First, the rumors. They spread like wildfire, burning through crowds of students eager with thirst. It took just one to destroy her reputation and turn her friends against her. She was no match for fighting fire, and then became an outcast. She tried to keep on a smile and to never let go of her bubbly personality, but slowly, the words wormed through her walls. She began to hate herself.

The bullying got worse, with the mounting remarks fired at her. She never spoke back or fought for herself…she only stood and took it all, using all of her willpower to keep a smile on. Today, her glass walls finally shattered under the blow of words, and all the emotion she had hid gushed out like a dam broken loose…her friends only laughed, calling her weak.

 

Less than a mile away, the distant rumble of a car sounded. The car door was flung open, and small puppy was grabbed by the neck and tossed like a faded memory out into the rain. The puppy crashed onto the concrete and lay there, too weak to even move. His dark fur hung limp, and his form was almost lifeless. Still, his round, black eyes held the faintest traces of hope, even as his past danced hauntingly in his mind.

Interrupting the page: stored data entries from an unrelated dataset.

(** A cell has a command exactly when some object meets it in more than
    [EPSILON] in both directions. *)
Lemma cellCommands_nonEmpty (rowIndex columnIndex : Z) :
  nonEmpty (cellCommands textures objects sheet rowIndex columnIndex) = true <->
  exists object,
    object ∈ objects /\
    EPSILON < Intersection.interWidth
                (intersect object sheet
                   (inject_Z columnIndex * SheetDimensions.widthMm sheet)
                   (inject_Z rowIndex * SheetDimensions.heightMm sheet)) /\
    EPSILON < Intersection.interHeight
                (intersect object sheet
                   (inject_Z columnIndex * SheetDimensions.widthMm sheet)
                   (inject_Z rowIndex * SheetDimensions.heightMm sheet)).
Proof.
  unfold cellCommands.
  set (originX := inject_Z columnIndex * _). set (originY := inject_Z rowIndex * _).
  assert (Hcmd : forall object,
            is_Some (objectCommand textures sheet originX originY object) <->
            EPSILON < Intersection.interWidth (intersect object sheet originX originY) /\
            EPSILON < Intersection.interHeight (intersect object sheet originX originY)).
  { intros object. unfold objectCommand, skipped.
    destruct (JS.leb (Intersection.interWidth _) EPSILON) eqn:Hw;
      [apply leb_true in Hw | apply leb_false in Hw]; simpl.
    - split; [by intros [? ?] | intros [? _]; lra].
    - destruct (JS.leb (Intersection.interHeight _) EPSILON) eqn:Hh;
        [apply leb_true in Hh | apply leb_false in Hh]; simpl.
      + split; [by intros [? ?] | intros [_ ?]; lra].
      + split; [done|]. intros _. destruct (textures !! _); by eexists. }
  split.
  - intros Hne.
    destruct (omap _ objects) as [|cmd cmds] eqn:Hl; [discriminate|].
    assert (Hin : cmd ∈ omap (objectCommand textures sheet originX originY) objects)
      by (rewrite Hl; apply elem_of_cons; by left).
    apply list_elem_of_omap in Hin as (object & Hobj & Hc).
    exists object. split; [exact Hobj|]. apply Hcmd. by eexists.
  - intros (object & Hobj & Hi). apply Hcmd in Hi as [cmd Hc].
    assert (Hin : cmd ∈ omap (objectCommand textures sheet originX originY) objects)
      by (apply list_elem_of_omap; eauto).
    destruct (omap _ objects); [by apply not_elem_of_nil in Hin | reflexivity].
Qed.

First, it was rejection, his first memory, the feeling forever imprinted in him. His breeder had thrown him out, only seeing a broken failure, never the life left inside. Days were spent stumbling through streets, clinging onto life. Sometimes, he collapsed and counted the people passing by…one…twenty…fifty…gone. Zero…zero…zero stayed.

Just a bit apart, the girl and the puppy were crumpled on the ground under the weight of rejection and a crying sky. Slowly, the girl rose and began to wander alone, the rain calming her.

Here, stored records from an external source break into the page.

Definition validateYouTubeUrl (url : jsstring) : bool :=
  literal "http" (optional "s" (literal "://" url_www)) url || url_www url.

(** The strings the pattern describes: an optional scheme, an optional
    "www.", one of the two hosts, a slash, and at least one more code
    unit that does not end a line. *)
Definition is_path (s : jsstring) : Prop :=
  exists c rest, s = lit "/" ++ c :: rest /\
                 c <> 10 /\ c <> 13 /\ c <> 8232 /\ c <> 8233.

Definition accepted_url (url : jsstring) : Prop :=
  exists scheme www host path,
    (scheme = "" \/ scheme = "http://" \/ scheme = "https://")%string /\
    (www = "" \/ www = "www.")%string /\
    (host = "youtube.com" \/ host = "youtu.be")%string /\
    is_path path /\
    url = lit scheme ++ lit www ++ lit host ++ path.

Inductive BitrateOption : Type := B128 | B192.
Inductive SampleRateOption : Type := R16000 | R22050 | R44100.

Definition bitrate_text (b : BitrateOption) : jsstring :=
  match b with
  | B128 => lit "128"
  | B192 => lit "192"
  end.

Definition sampleRate_text (r : SampleRateOption) : jsstring :=
  match r with
  | R16000 => lit "16000"
  | R22050 => lit "22050"
  | R44100 => lit "44100"
  end.

Inductive downloadStatus : Type :=
| Idle | Downloading | Converting | Completed | Error.

(** A text shown to the user: a string, the engine's wording of a
    TypeError, or the string form of a JSON value. *)
Inductive message : Type :=
| Text (s : jsstring)
| TypeErrorText
| StringOf (j : Server.Json).

(** The progress field: a literal number, or [50 + (progress * 0.4)]
    for the progress a checkpoint reported. *)
Inductive progressValue : Type :=
| Percent (n : Z)
| Scaled (progress : Z).

Record DownloadState : Type := {
  isDownloading : bool;
  progress : progressValue;
  status : downloadStatus;
  error : option message
}.

(** The body of the request to /api/download. *)
Record downloadRequest : Type := {
  url : jsstring;
  bitrate : BitrateOption;
  sampleRate : SampleRateOption;
  oldPhoneMode : bool
}.

(** What [handleDownload] reads of the response: [response.ok] and the
    headers, [None] where [headers.get] gives [null]. *)
Record httpResponse : Type := {
  ok : bool;
  xVideoTitle : option jsstring;
  xBitrate : option jsstring;
  xSampleRate : option jsstring;
  xOldPhoneMode : option jsstring
}.

Inductive uiCall : Type -> Type :=
| SetDownloadState (update : DownloadState -> DownloadState) : uiCall unit
| Fetch (request : downloadRequest)
    : uiCall (Server.result httpResponse)
| ResponseJson : uiCall (Server.result Server.Json)
| ArrayBuffer : uiCall (Server.result (list Byte.byte))
| Wait (ms : Z) : uiCall unit
| CreateObjectURL (b : blob) : uiCall jsstring
| ClickLink (href download : jsstring) : uiCall unit
| RevokeLater (href : jsstring) (ms : Z) : uiCall unit.

Local Open Scope prog_scope.

Definition enter_link : jsstring :=
  [2470; 2479; 2492; 2494; 32; 2453; 2480; 2503; 32; 2447; 2453; 2463;
   2495; 32; 2439; 2441; 2463; 2495; 2441; 2476; 32; 2482; 2495; 2434;
   2453; 32; 2470; 2495; 2472].

Definition enter_valid_link : jsstring :=
  [2470; 2479; 2492; 2494; 32; 2453; 2480; 2503; 32; 2447; 2453; 2463;
   2495; 32; 2476; 2504; 2471; 32; 2439; 2441; 2463; 2495; 2441; 2476;
   32; 2482; 2495; 2434; 2453; 32; 2470; 2495; 2472].

Definition download_failed : jsstring :=
  [2465; 2494; 2441; 2472; 2482; 2507; 2465; 32; 2476; 2509; 2479; 2480;
   2509; 2469; 32; 2489; 2479; 2492; 2503; 2459; 2503].

(** [headers.get(name) || dflt]. *)
Definition header_or (h : option jsstring) (dflt : jsstring) : jsstring :=
  match h with
  | Some s => or_default s dflt
  | None => dflt
  end.

(** The callback passed to [convertToMp3] and the timer, as calls of the
    download flow; the callback returns normally. *)
Definition translate {X : Type} (c : clientCall X) : prog uiCall X :=
  match c in clientCall X return prog uiCall X with
  | OnProgress p =>
      call (SetDownloadState
              (fun prev =>
                 {| isDownloading := isDownloading prev;
                    progress := Scaled p;
                    status := status prev;
                    error := error prev |})) ;;
      Ret true
  | SetTimeout ms => call (Wait ms)
  end.

Fixpoint embed {R : Type} (p : prog clientCall R) : prog uiCall R :=
  match p with
  | Ret r => Ret r
  | Do c k => bind (translate c) (fun x => embed (k x))
  end.

(** The [catch] block of [handleDownload]. *)
Definition fail (m : message) : prog uiCall unit :=
  call (SetDownloadState
          (fun _ =>
             {| isDownloading := false; progress := Percent 0;
                status := Error; error := Some m |})).

(** [throw new Error(errorData.error || ...)]: the message of the error. *)
Definition error_of (errorData : Server.Json) : message :=
  match Server.destructure errorData (lit "error") with
  | None => TypeErrorText
  | Some v =>
      if Server.truthy v then
        match v with
        | Server.Value (Server.JString s) => Text s
        | Server.Value j => StringOf j
        | Server.Undefined => Text download_failed
        end
      else Text download_failed
  end.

Perhaps it was luck, or maybe chance, that the girl’s sadness brought her to the puppy on the street. Lost in her storm of sadness, the girl wandered the sidewalks of the neighborhood aimlessly. Through her vision blurred by tears, she saw a limp clump of matted fur on the road ahead of her, and she was brought back into reality, as she walked towards it.

She gently stroked the puppy’s limp form, even as the puppy recoiled from her, the ghost of trauma still haunting him. The girl carefully scooped the puppy into her lap, and looked into his round, black eyes. In that moment, in the girl’s arms, the puppy finally found sanctuary and love. The puppy found the first person willing to stay for him. Using his last bits of strength, the puppy wagged his tail, finding warmth in the girl’s embrace. The girl saw the puppy she cradled and found hope. In him, the girl realized that she was no longer alone—she had found a friend. And in both of them, they gained the power to continue. They saw the brokenness in the other and learned to mend their hearts. As sunlight broke through the clouds, painting a rainbow in the sky, they had each other…and that was all they needed.